You can't tell me those are male habits.

[identity profile] corvus-coronis.livejournal.com 2005-07-14 01:54 am (UTC)(link)
lol - point taken. but it'd be one hell of a rough ride for the ... um .. offspring with the change. Actually (slightly off the subject) I've sometimes toyed with the idea of putting Remus into a SF/crossover setting. It'd mean that he could avoid suffering lycantrhopy so long as he only went to worlds that didnt have a moon. But then ... what if he had to go to one? And can simply seeing a moon from a spacecraft bring on an attack? the mind boggles.

[identity profile] technicolornina.livejournal.com 2005-07-14 09:35 pm (UTC)(link)
I don't know what SF is, but you have some good points there.

[identity profile] technicolornina.livejournal.com 2005-07-15 04:44 am (UTC)(link)
Ahh, okay ^_^

Personally I like keeping my sci-fi and magi-fi separate, but that's just me.

[identity profile] corvus-coronis.livejournal.com 2005-07-15 05:14 am (UTC)(link)
Actually, some of the devices mentioned in the HP books almost cross over into an alternative form of science (like DD's magical instruments & the silver spidery thing that Sirius swiped off Harry). Magic-based technology.

[identity profile] technicolornina.livejournal.com 2005-07-15 01:44 pm (UTC)(link)
Hmm, good point. Still, most of it is just magi-fi, and I like that.
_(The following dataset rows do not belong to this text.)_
(** The amplitude warning of the insights only comes with the slider's
    "Very high amplitude", but not the other way round: at exactly 5.0 mA,
    or when the amplitude is [NaN] or missing, the slider says "Very high
    amplitude: High side effect risk" and the insights carry no amplitude
    warning. *)
Theorem amplitude_description_and_insight :
  forall (p : ThreeBrain.Params) (e : Effects),
    let a := ThreeBrain.amplitude p in
    let description := getAmplitudeDescription a in
    let warned := hasInsight "High Amplitude Risk" (generateInsights p e) in
    (warned = true <-> greaterThan a 5.0 = true) /\
    (warned = true ->
     description = "Very high amplitude: High side effect risk"%string) /\
    (a = Num 5.0 \/ a = NaN \/ a = Undefined ->
     description = "Very high amplitude: High side effect risk"%string /\
     warned = false).
Proof.
  intros p e. cbn zeta.
  assert (Hw : hasInsight "High Amplitude Risk" (generateInsights p e)
               = greaterThan (ThreeBrain.amplitude p) 5.0).
  { unfold generateInsights. cbv zeta.
    set (l1 := if greaterThan (ThreeBrain.amplitude p) 5.0 then _ else _).
    set (l2 := if negb (Qle_bool _ 0.7) then l1 ++ _
               else if negb (Qle_bool 0.3 _) then _ else l1).
    assert (H1 : hasInsight "High Amplitude Risk" l1
                 = greaterThan (ThreeBrain.amplitude p) 5.0).
    { unfold l1. rewrite hasInsight_push.
      rewrite hasInsight_frequency by reflexivity. cbn [title].
      change (String.eqb "High Amplitude Risk" "High Amplitude Risk")
        with true.
      now rewrite andb_true_r. }
    assert (H2 : hasInsight "High Amplitude Risk" l2
                 = hasInsight "High Amplitude Risk" l1).
    { unfold l2, hasInsight.
      destruct (negb (Qle_bool _ 0.7));
        [rewrite existsb_app; cbn [existsb title];
         change (String.eqb "Excellent Therapeutic Window"
                   "High Amplitude Risk") with false;
         now rewrite !orb_false_r|].
      destruct (negb (Qle_bool 0.3 _)); [|reflexivity].
      rewrite existsb_app. cbn [existsb title].
      change (String.eqb "Poor Therapeutic Window" "High Amplitude Risk")
        with false.
      now rewrite !orb_false_r. }
    clearbody l1 l2. rewrite !hasInsight_push, H2, H1. cbn [title].
    change (String.eqb "High Power Consumption" "High Amplitude Risk")
      with false.
    change (String.eqb "Parkinson's Disease Optimization"
              "High Amplitude Risk") with false.
    now rewrite !andb_false_r, !orb_false_r. }
  rewrite Hw. generalize (ThreeBrain.amplitude p). intros a.
  split; [tauto|]. unfold getAmplitudeDescription. split.
  - intros H.
    rewrite (greater_not_less a 1.0 5.0) by (try lra; exact H).
    rewrite (greater_not_less a 3.0 5.0) by (try lra; exact H).
    rewrite (greater_not_less a 5.0 5.0) by (try lra; exact H).
    reflexivity.
  - intros [-> | [-> | ->]]; split; reflexivity.
Qed.

End PanelsFacts.

(* ================================================================== *)
(** * Properties of the tutorial *)
(* ================================================================== *)

Module TutorialFacts.
Import Tutorial.

Lemma nextStep_in_range (st : State) :
  (currentStep st <= 10)%nat ->
  exists st' calls,
    nextStep st = Some (st', calls) /\
    (currentStep st' <= 10)%nat /\
    (currentStep st < 10 -> currentStep st' = S (currentStep st))%nat /\
    (currentStep st = 10 -> currentStep st' = 10)%nat /\
    (List.length calls <= 1)%nat.
Proof.
  intros H. destruct st as [n r]. cbn [currentStep] in *.
  do 11 (destruct n as [|n];
         [cbn; do 2 eexists; split; [reflexivity|]; cbn; repeat split; lia|]).
  exfalso. lia.
Qed.

Lemma press_in_range (st : State) (b : Button) :
  (currentStep st <= 10)%nat ->
  exists st', press (Some st) b = Some st' /\ (currentStep st' <= 10)%nat.
Proof.
  intros H. destruct b; cbn [press].
  - destruct (nextEnabled st); [|eauto].
    destruct (nextStep_in_range st H) as (st' & calls & E & H' & _).
    rewrite E. cbn. eauto.
  - eexists. split; [reflexivity|]. unfold prevStep.
    destruct (0 <? currentStep st)%nat; cbn; lia.
Qed.


Lemma advance_stuck (st : State) (s : Step) :
  isSimulationRunning st = true -> noResults s = true ->
  exists st', advance (Some st) s = Some st' /\
              isSimulationRunning st' = true /\
              (currentStep st' <= currentStep st)%nat.
Proof.
  intros Hr Hs. destruct s as [b|hr ir]; cbn [advance].
  - destruct b; cbn [press].
    + unfold nextEnabled. rewrite Hr. cbn. eauto.
    + eexists. split; [reflexivity|]. unfold prevStep.
      destruct (0 <? currentStep st)%nat; cbn; split; auto; lia.
  - cbn in Hs. apply negb_true_iff in Hs. subst hr.
    cbn. unfold simulationEffect. rewrite Hr. cbn. eauto.
Qed.

(** Once the tutorial has started its simulation, it cannot go forward
    until a render sees results: while [simulationState.results] stays
    empty (the request failed, or is still running), the flag stays set,
    the Next button stays disabled, and presses only move backwards. *)
Theorem tutorial_waits_for_results :
  forall (st : State) (steps : list Step),
    isSimulationRunning st = true ->
    forallb noResults steps = true ->
    exists st' : State,
      fold_left advance steps (Some st) = Some st' /\
      isSimulationRunning st' = true /\
      nextEnabled st' = false /\
      (currentStep st' <= currentStep st)%nat.
Proof.
  intros st steps. revert st.
  induction steps as [|s steps IH]; intros st Hr Hs.
  - exists st. unfold nextEnabled. rewrite Hr. cbn. auto.
  - cbn [forallb] in Hs. apply andb_true_iff in Hs. destruct Hs as [H1 H2].
    destruct (advance_stuck st s Hr H1) as (st1 & E1 & R1 & L1).
    cbn [fold_left]. rewrite E1.
    destruct (IH st1 R1 H2) as (st' & E & R & N & L).
    exists st'. repeat split; auto. lia.
Qed.

(** A render with results and no run in flight frees it. *)
Lemma results_free_the_tutorial (st : State) :
  isSimulationRunning (simulationEffect true false st) = false.
Proof.
  unfold simulationEffect. destruct (isSimulationRunning st) eqn:E; cbn;
    [reflexivity | exact E].
Qed.

Lemma tutorial_waits_for_results_witness :
  let st := mkState 6 true in
  let steps := [Render false true; Press Next; Render false false;
                Press Previous; Press Next] in
  (isSimulationRunning st = true /\ forallb noResults steps = true) /\
  exists st' : State,
    fold_left advance steps (Some st) = Some st' /\
    isSimulationRunning st' = true /\
    nextEnabled st' = false /\
    (currentStep st' <= 6)%nat.
Proof.
  intros st steps.
  assert (Hr : isSimulationRunning st = true) by reflexivity.
  assert (Hs : forallb noResults steps = true) by reflexivity.
  split; [split; assumption|].
  exact (tutorial_waits_for_results st steps Hr Hs).
Defined.

End TutorialFacts.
What I find sad are fics where people separate the characters via sci-fi methods, and the characters can never find each other again . . . I read one where Remus and Sirius were a couple from something like fifth year (and mind you, Azkaban never happened in this story and they're now in their late thirties), and then suddenly they're both pulled into other universes. By the end of the story they didn't even remember each other, only a vague feeling that something was missing remained. It was HORRIBLE. (Actually the writing was quite good, but the plot depressed me.)